Clinical features, investigations and diagnostic criteria of cardiovascular events are similar in patients with and without IBD

9.2. Natural history and pathogenesis

The largest meta-analysis of cardiovascular mortality in IBD294 identified 15 studies containing 69383 patients and, concordant with previous meta-analyses,300,301,302,303 did not reveal increased mortality in comparison with the general population. However, a population-based study from Denmark299 and a nationwide register from Finland,304 neither included in the meta-analysis, have shown increased cardiovascular mortality in IBD during periods of inflammatory activity,299 and have shown that patients with UC, but not CD, have increased mortality for cardiovascular disease (RR 1.14 [95% CI, 1.06–1.22]).304

Systemic inflammation predisposes to atherosclerosis and coronary artery disease.305 This has been demonstrated in rheumatoid arthritis306,307 and in IBD.299 Raised CRP has been independently associated with coronary artery disease.308 Intima-media thickness, a surrogate of atherosclerosis, is increased in IBD.309 Premature atherosclerosis in IBD patients occurs due to a combination of inflammation, endothelial dysfunction, calcification, and hypercoagulability.310,311,312 Hyperhomocysteinaemia, a well-established risk factor for arterial and venous thrombosis, is four times more prevalent in IBD than in the general population.313 Furthermore, hypercoagulability due to systemic inflammation contributes to earlier atherosclerosis and therefore an elevated risk of arterial thrombotic events.310 Impaired coagulation factors include: elevated factors V, VII, VIII, fibrinogen, and prothrombin fragments; lower plasma levels of thrombin inhibitors such as anti-thrombin III as well as abnormal fibrinolysis; and abnormal platelet activation evidenced by increased circulating platelet numbers and platelet-leukocyte aggregates. Finally, smoking is over-represented in CD patients and predisposes to atherosclerosis.

9.3. Treatment

It has been speculated that IBD treatment could reduce cardiovascular risk by suppressing inflammatory activity.314 Recent Danish population-based studies299,315 analysed the effect of therapy upon cardiovascular complications. In one study, ischaemic heart disease was lower in patients using 5-aminosalicylic acids (RR 1.16 [95% CI, 1.06–1.26]) than non-users (RR 1.36 [95% CI, 1.22–1.51]); treatment with thiopurines and TNF-alpha antagonists was associated with less ischaemic heart disease, the lowest risk being observed in those treated with combination therapy.315 In the other study, myocardial infarction, cerebrovascular accident, and cardiovascular death did not occur in patients treated with anti-TNF agents, whereas the risk was comparable to the total IBD population in patients treated with immunosuppressants, although the value of this finding was limited by the small sample size.299 Patients should be advised to avoid known cardiovascular risk factors, including cigarette smoking.

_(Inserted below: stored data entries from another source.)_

(** C4: for an item present with an integer quantity, [remove_item name qty]
    lowers the stored quantity by [qty]; when the result is at most 0 the
    entry is deleted, [get_qty name] then returns 0 and the name is no
    longer a key of the mapping. *)
Theorem remove_item_decrements_or_deletes :
  forall w d name qty q0,
    STOCK_DATA w = VDict d ->
    Dict.lookup d name = Some (VInt q0) ->
    exists w',
      remove_item (VStr name) (VInt qty) w = (Ok tt, w') /\
      (0 < q0 - qty ->
       STOCK_DATA w' = VDict (Dict.set d name (VInt (q0 - qty))) /\
       get_qty (VStr name) w' = (Ok (VInt (q0 - qty)), w')) /\
      (q0 - qty <= 0 ->
       STOCK_DATA w' = VDict (Dict.remove d name) /\
       Dict.mem (Dict.remove d name) name = false /\
       ~ In name (Dict.keys (Dict.remove d name)) /\
       get_qty (VStr name) w' = (Ok (VInt 0), w')).
Proof.
  intros w d name qty q0 Hd Hl.
  eexists. split; [apply (remove_item_present w d name qty q0 Hd Hl)|].
  destruct (Z.leb_spec (q0 - qty) 0) as [Hle|Hgt]; split; intros H; try lia.
  - repeat split.
    + unfold Dict.mem. now rewrite lookup_remove_same.
    + apply lookup_None_notin, lookup_remove_same.
    + unfold get_qty; run. now rewrite lookup_remove_same.
  - split; [reflexivity|].
    unfold get_qty; run. now rewrite lookup_set_same.
Qed.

10. Pulmonary manifestations of IBD

10.1. Investigation and diagnostic criteria

ECCO Statement 10A

Different types of airway disease, involving different parts of the bronchial tree from the glottis to small airways, can occur as an extra-intestinal manifestation of IBD [EL4], most commonly the large airways [EL4]. There is an association between IBD and chronic obstructive pulmonary disease [EL3]

ECCO Statement 10B

Interstitial pneumonia associated with IBD has been described, the most common form being organising pneumonia [EL4]. Infections or medication [salicylates, methotrexate, thiopurines, anti-TNF] can cause parenchymal lung disease

Bronchopulmonary disease is a rare EIM of IBD.316,317 The true prevalence is unknown. Pulmonary function tests are frequently abnormal in IBD, even in the absence of respiratory symptoms. Several studies report latent interstitial pulmonary involvement in 20% to 55% of IBD patients. These abnormalities include bronchial hyper-responsiveness, ventilation defects, and sputum or bronchoalveolar lavage lymphocytosis, as well as histological and radiological abnormalities.318,319,320,321,322,323

Infections and adverse drug reactions frequently cause parenchymal lung disease in IBD patients and should always be excluded. The presentation of other bronchopulmonary manifestations is polymorphic, as all segments of the respiratory tract can be affected. Respiratory symptoms in patients receiving corticosteroids, immunomodulators, and/or anti-TNF therapy should not be ignored, because they may indicate the onset of a serious opportunistic infection.324

10.1.1. Drug-induced manifestations

The most common pulmonary manifestation of IBD is drug-induced lung disease, frequently attributed to 5-ASA or methotrexate. Salicylates [sulfasalazine, 5-ASA] induce different types of interstitial lung disease.316 The most common symptoms are dyspnoea, fever, chest pain, and cough. Peripheral eosinophilia is found in almost half the cases.316 Methotrexate may cause severe hypersensitivity pneumonitis or pulmonary fibrosis.325 Granulomatous inflammation compatible with sarcoidosis has been documented in patients receiving anti-TNF monoclonal antibodies.326 This paradoxical inflammation improves with cessation of the anti-TNF agent and/or steroid treatment.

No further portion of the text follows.